● **RAW DATA**

(* ===== verification/Slices.v ===== *)
(** * Index expressions

    An index or slice expression of Go panics outside its bounds.  Here such an
    expression is an [option], [None] being the panic; code made of them is
    bound in the option monad, and [wp] carries what is known of its result. *)
From stdpp Require Import prelude list.
From S2P Require Import Prelude.

(** [raw[i]]. *)
Definition at_ (raw : list byte) (i : Z) : option Z :=
  if (0 <=? i) && (i <? len raw) then Some (byte_at raw (Z.to_nat i)) else None.

(** [raw[a:b]], refused beyond the length (Go allows up to the capacity). *)
Definition sub_ (raw : list byte) (a b : Z) : option (list byte) :=
  if (0 <=? a) && (a <=? b) && (b <=? len raw) then Some (slice raw a b) else None.

(** [binary.BigEndian.Uint16(raw)]. *)
Definition Uint16 (raw : list byte) : option Z := hi ← at_ raw 0; lo ← at_ raw 1; Some (Z.lor (Z.shiftl hi 8) lo).

(** The code finishes without a panic, with a result that satisfies [Q]. *)
Definition wp {A} (o : option A) (Q : A -> Prop) : Prop := exists a, o = Some a /\ Q a.

Section Wp.
  Context {A B : Type}.

Lemma wp_ret (a : A) (Q : A -> Prop) : Q a -> wp (Some a) Q.
Proof. by exists a. Qed.

Lemma wp_bind (o : option A) (k : A -> option B) (Q : B -> Prop) : wp o (fun a => wp (k a) Q) -> wp (o ≫= k) Q.
Proof. by intros (a & -> & b & E & HQ); exists b. Qed.

Lemma wp_mono (o : option A) (P Q : A -> Prop) : wp o P -> (forall a, P a -> Q a) -> wp o Q.
Proof. intros (a & -> & HP) H. exists a. auto. Qed.

Lemma wp_if (c : bool) (x y : option A) (Q : A -> Prop) : (c = true -> wp x Q) -> (c = false -> wp y Q) -> wp (if c then x else y) Q.
Proof. destruct c; auto. Qed.

Lemma wp_is_some (o : option A) (Q : A -> Prop) : wp o Q -> is_Some o.
Proof. intros (a & -> & _). by exists a. Qed.
End Wp.

Lemma len_slice {A} (raw : list A) a b : 0 <= a <= b -> b <= len raw -> len (slice raw a b) = b - a.
Proof. intros H H'. unfold slice. rewrite len_take, len_drop. lia. Qed.

Lemma wp_at raw i (Q : Z -> Prop) : 0 <= i < len raw -> (forall v, 0 <= v < 256 -> Q v) -> wp (at_ raw i) Q.
Proof.
  intros Hi HQ. unfold at_. rewrite (proj2 (Z.leb_le _ _)), (proj2 (Z.ltb_lt _ _)) by lia.
  exists (byte_at raw (Z.to_nat i)). split; [done|]. apply HQ, b2z_range.
Qed.

Lemma wp_sub raw a b (Q : list byte -> Prop) : 0 <= a <= b -> b <= len raw -> (forall l, len l = b - a -> Q l) -> wp (sub_ raw a b) Q.
Proof.
  intros H H' HQ. unfold sub_. rewrite !(proj2 (Z.leb_le _ _)) by lia.
  exists (slice raw a b). split; [done|]. by apply HQ, len_slice.
Qed.

Lemma uint16_range hi lo : 0 <= hi < 256 -> 0 <= lo < 256 -> Z.lor (Z.shiftl hi 8) lo = hi * 256 + lo.
Proof.
  intros H1 H2. pose proof (Z.add_lor_land (Z.shiftl hi 8) lo) as E.
  replace (Z.land (Z.shiftl hi 8) lo) with 0 in E; [rewrite Z.shiftl_mul_pow2 in *; lia|].
  symmetry. apply Z.bits_inj'. intros n Hn. rewrite Z.land_spec, Z.bits_0, Z.shiftl_spec by lia.
  destruct (Z.ltb_spec n 8); [by rewrite Z.testbit_neg_r by lia|]. rewrite <- (Z.mod_small lo (2 ^ 8)) by lia.
  by rewrite Z.mod_pow2_bits_high, andb_false_r by lia.
Qed.

Lemma wp_Uint16 raw (Q : Z -> Prop) : 2 <= len raw -> (forall v, 0 <= v < 65536 -> Q v) -> wp (Uint16 raw) Q.
Proof.
  intros H HQ. unfold Uint16. apply wp_bind, wp_at; [lia|]. intros hi Hhi. apply wp_bind, wp_at; [lia|]. intros lo Hlo.
  apply wp_ret, HQ. rewrite uint16_range by done. lia.
Qed.

(** The guards of the code as facts: splits the conditions [c = true] and
    [c = false] that [wp_if] leaves in the context. *)
Ltac bounds := repeat match goal with
  | H : (_ || _) = false |- _ => apply orb_false_iff in H; destruct H
  | H : (_ && _) = true |- _ => apply andb_prop in H; destruct H
  | H : negb _ = true |- _ => apply negb_true_iff in H
  | H : negb _ = false |- _ => apply negb_false_iff in H
  | H : (_ <? _) = true |- _ => apply Z.ltb_lt in H
  | H : (_ <? _) = false |- _ => apply Z.ltb_ge in H
  | H : (_ <=? _) = true |- _ => apply Z.leb_le in H
  | H : (_ <=? _) = false |- _ => apply Z.leb_gt in H
  | H : (_ =? _) = true |- _ => apply Z.eqb_eq in H
  | H : (_ =? _) = false |- _ => apply Z.eqb_neq in H
  end.

(** Runs the index expressions of straight-line code, the guards giving the bounds. *)
Ltac wp_step :=
  match goal with
  | |- wp (_ ≫= _) _ => apply wp_bind
  | |- wp (at_ _ _) _ => apply wp_at; [bounds; try lia|intros ? ?]
  | |- wp (sub_ _ _ _) _ => apply wp_sub; [bounds; try lia|bounds; try lia|intros ? ?]
  | |- wp (Uint16 _) _ => apply wp_Uint16; [bounds; try lia|intros ? ?]
  | |- wp (Some _) _ => apply wp_ret
  | |- wp (if _ then _ else _) _ => apply wp_if; intros ?
  end.
Ltac wp_steps := repeat (wp_step; cbn beta).

(** ** Reading a concatenation *)

(** Equality of two concatenations up to associativity. *)
Ltac assoc := repeat (cbn [app]; rewrite <- app_assoc); cbn [app]; reflexivity.

Lemma sub_at raw a b l m r : raw = l ++ m ++ r -> a = len l -> b = len l + len m -> sub_ raw a b = Some m.
Proof.
  intros -> -> ->. pose proof (len_nonneg l). pose proof (len_nonneg m). pose proof (len_nonneg r). unfold sub_.
  rewrite !len_app, !(proj2 (Z.leb_le _ _)) by lia. unfold slice. replace (len l + len m - len l) with (len m) by lia.
  by rewrite drop_len_app, take_len_app.
Qed.

Lemma at_at raw i l x r : raw = l ++ x :: r -> i = len l -> at_ raw i = Some (b2z x).
Proof.
  intros -> ->. pose proof (len_nonneg l). pose proof (len_nonneg r). unfold at_. rewrite len_app, len_cons, (proj2 (Z.leb_le _ _)), (proj2 (Z.ltb_lt _ _)) by lia.
  cbn [andb]. unfold byte_at. rewrite to_nat_len, app_nth2, Nat.sub_diag by lia. done.
Qed.

Lemma Uint16_encode n : 0 <= n < 65536 -> Uint16 (be_encode 2 n) = Some n.
Proof.
  intros Hn. pose proof (be_decode_encode 2 n) as E. change (2 ^ (8 * Z.of_nat 2)) with 65536 in E. rewrite Z.mod_small in E by done.
  destruct (be_encode 2 n) as [|a [|b [|]]] eqn:F; try (by pose proof (length_be_encode 2 n) as L; rewrite F in L).
  unfold Uint16. rewrite (at_at [a; b] 0 [] a [b]), (at_at [a; b] 1 [a] b []) by done. cbn [option_bind mbind].
  pose proof (b2z_range a). pose proof (b2z_range b). rewrite uint16_range by done. rewrite <- E. unfold be_decode. cbn [fold_left]. f_equal.
Qed.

● **EXERCISE REQUIREMENTS**
Word for word, set down every line of the material above.

● **ANSWER TO THIS TASK**
(* ===== verification/Slices.v ===== *)
(** * Index expressions

    An index or slice expression of Go panics outside its bounds.  Here such an
    expression is an [option], [None] being the panic; code made of them is
    bound in the option monad, and [wp] carries what is known of its result. *)
From stdpp Require Import prelude list.
From S2P Require Import Prelude.

(** [raw[i]]. *)
Definition at_ (raw : list byte) (i : Z) : option Z :=
  if (0 <=? i) && (i <? len raw) then Some (byte_at raw (Z.to_nat i)) else None.

(** [raw[a:b]], refused beyond the length (Go allows up to the capacity). *)
Definition sub_ (raw : list byte) (a b : Z) : option (list byte) :=
  if (0 <=? a) && (a <=? b) && (b <=? len raw) then Some (slice raw a b) else None.

(** [binary.BigEndian.Uint16(raw)]. *)
Definition Uint16 (raw : list byte) : option Z := hi ← at_ raw 0; lo ← at_ raw 1; Some (Z.lor (Z.shiftl hi 8) lo).

(** The code finishes without a panic, with a result that satisfies [Q]. *)
Definition wp {A} (o : option A) (Q : A -> Prop) : Prop := exists a, o = Some a /\ Q a.

Section Wp.
  Context {A B : Type}.

Lemma wp_ret (a : A) (Q : A -> Prop) : Q a -> wp (Some a) Q.
Proof. by exists a. Qed.

Lemma wp_bind (o : option A) (k : A -> option B) (Q : B -> Prop) : wp o (fun a => wp (k a) Q) -> wp (o ≫= k) Q.
Proof. by intros (a & -> & b & E & HQ); exists b. Qed.

Lemma wp_mono (o : option A) (P Q : A -> Prop) : wp o P -> (forall a, P a -> Q a) -> wp o Q.
Proof. intros (a & -> & HP) H. exists a. auto. Qed.

Lemma wp_if (c : bool) (x y : option A) (Q : A -> Prop) : (c = true -> wp x Q) -> (c = false -> wp y Q) -> wp (if c then x else y) Q.
Proof. destruct c; auto. Qed.

Lemma wp_is_some (o : option A) (Q : A -> Prop) : wp o Q -> is_Some o.
Proof. intros (a & -> & _). by exists a. Qed.
End Wp.

Lemma len_slice {A} (raw : list A) a b : 0 <= a <= b -> b <= len raw -> len (slice raw a b) = b - a.
Proof. intros H H'. unfold slice. rewrite len_take, len_drop. lia. Qed.

Lemma wp_at raw i (Q : Z -> Prop) : 0 <= i < len raw -> (forall v, 0 <= v < 256 -> Q v) -> wp (at_ raw i) Q.
Proof.
  intros Hi HQ. unfold at_. rewrite (proj2 (Z.leb_le _ _)), (proj2 (Z.ltb_lt _ _)) by lia.
  exists (byte_at raw (Z.to_nat i)). split; [done|]. apply HQ, b2z_range.
Qed.

Lemma wp_sub raw a b (Q : list byte -> Prop) : 0 <= a <= b -> b <= len raw -> (forall l, len l = b - a -> Q l) -> wp (sub_ raw a b) Q.
Proof.
  intros H H' HQ. unfold sub_. rewrite !(proj2 (Z.leb_le _ _)) by lia.
  exists (slice raw a b). split; [done|]. by apply HQ, len_slice.
Qed.

Lemma uint16_range hi lo : 0 <= hi < 256 -> 0 <= lo < 256 -> Z.lor (Z.shiftl hi 8) lo = hi * 256 + lo.
Proof.
  intros H1 H2. pose proof (Z.add_lor_land (Z.shiftl hi 8) lo) as E.
  replace (Z.land (Z.shiftl hi 8) lo) with 0 in E; [rewrite Z.shiftl_mul_pow2 in *; lia|].
  symmetry. apply Z.bits_inj'. intros n Hn. rewrite Z.land_spec, Z.bits_0, Z.shiftl_spec by lia.
  destruct (Z.ltb_spec n 8); [by rewrite Z.testbit_neg_r by lia|]. rewrite <- (Z.mod_small lo (2 ^ 8)) by lia.
  by rewrite Z.mod_pow2_bits_high, andb_false_r by lia.
Qed.

Lemma wp_Uint16 raw (Q : Z -> Prop) : 2 <= len raw -> (forall v, 0 <= v < 65536 -> Q v) -> wp (Uint16 raw) Q.
Proof.
  intros H HQ. unfold Uint16. apply wp_bind, wp_at; [lia|]. intros hi Hhi. apply wp_bind, wp_at; [lia|]. intros lo Hlo.
  apply wp_ret, HQ. rewrite uint16_range by done. lia.
Qed.

(** The guards of the code as facts: splits the conditions [c = true] and
    [c = false] that [wp_if] leaves in the context. *)
Ltac bounds := repeat match goal with
  | H : (_ || _) = false |- _ => apply orb_false_iff in H; destruct H
  | H : (_ && _) = true |- _ => apply andb_prop in H; destruct H
  | H : negb _ = true |- _ => apply negb_true_iff in H
  | H : negb _ = false |- _ => apply negb_false_iff in H
  | H : (_ <? _) = true |- _ => apply Z.ltb_lt in H
  | H : (_ <? _) = false |- _ => apply Z.ltb_ge in H
  | H : (_ <=? _) = true |- _ => apply Z.leb_le in H
  | H : (_ <=? _) = false |- _ => apply Z.leb_gt in H
  | H : (_ =? _) = true |- _ => apply Z.eqb_eq in H
  | H : (_ =? _) = false |- _ => apply Z.eqb_neq in H
  end.

(** Runs the index expressions of straight-line code, the guards giving the bounds. *)
Ltac wp_step :=
  match goal with
  | |- wp (_ ≫= _) _ => apply wp_bind
  | |- wp (at_ _ _) _ => apply wp_at; [bounds; try lia|intros ? ?]
  | |- wp (sub_ _ _ _) _ => apply wp_sub; [bounds; try lia|bounds; try lia|intros ? ?]
  | |- wp (Uint16 _) _ => apply wp_Uint16; [bounds; try lia|intros ? ?]
  | |- wp (Some _) _ => apply wp_ret
  | |- wp (if _ then _ else _) _ => apply wp_if; intros ?
  end.
Ltac wp_steps := repeat (wp_step; cbn beta).

(** ** Reading a concatenation *)

(** Equality of two concatenations up to associativity. *)
Ltac assoc := repeat (cbn [app]; rewrite <- app_assoc); cbn [app]; reflexivity.

Lemma sub_at raw a b l m r : raw = l ++ m ++ r -> a = len l -> b = len l + len m -> sub_ raw a b = Some m.
Proof.
  intros -> -> ->. pose proof (len_nonneg l). pose proof (len_nonneg m). pose proof (len_nonneg r). unfold sub_.
  rewrite !len_app, !(proj2 (Z.leb_le _ _)) by lia. unfold slice. replace (len l + len m - len l) with (len m) by lia.
  by rewrite drop_len_app, take_len_app.
Qed.

Lemma at_at raw i l x r : raw = l ++ x :: r -> i = len l -> at_ raw i = Some (b2z x).
Proof.
  intros -> ->. pose proof (len_nonneg l). pose proof (len_nonneg r). unfold at_. rewrite len_app, len_cons, (proj2 (Z.leb_le _ _)), (proj2 (Z.ltb_lt _ _)) by lia.
  cbn [andb]. unfold byte_at. rewrite to_nat_len, app_nth2, Nat.sub_diag by lia. done.
Qed.

Lemma Uint16_encode n : 0 <= n < 65536 -> Uint16 (be_encode 2 n) = Some n.
Proof.
  intros Hn. pose proof (be_decode_encode 2 n) as E. change (2 ^ (8 * Z.of_nat 2)) with 65536 in E. rewrite Z.mod_small in E by done.
  destruct (be_encode 2 n) as [|a [|b [|]]] eqn:F; try (by pose proof (length_be_encode 2 n) as L; rewrite F in L).
  unfold Uint16. rewrite (at_at [a; b] 0 [] a [b]), (at_at [a; b] 1 [a] b []) by done. cbn [option_bind mbind].
  pose proof (b2z_range a). pose proof (b2z_range b). rewrite uint16_range by done. rewrite <- E. unfold be_decode. cbn [fold_left]. f_equal.
Qed.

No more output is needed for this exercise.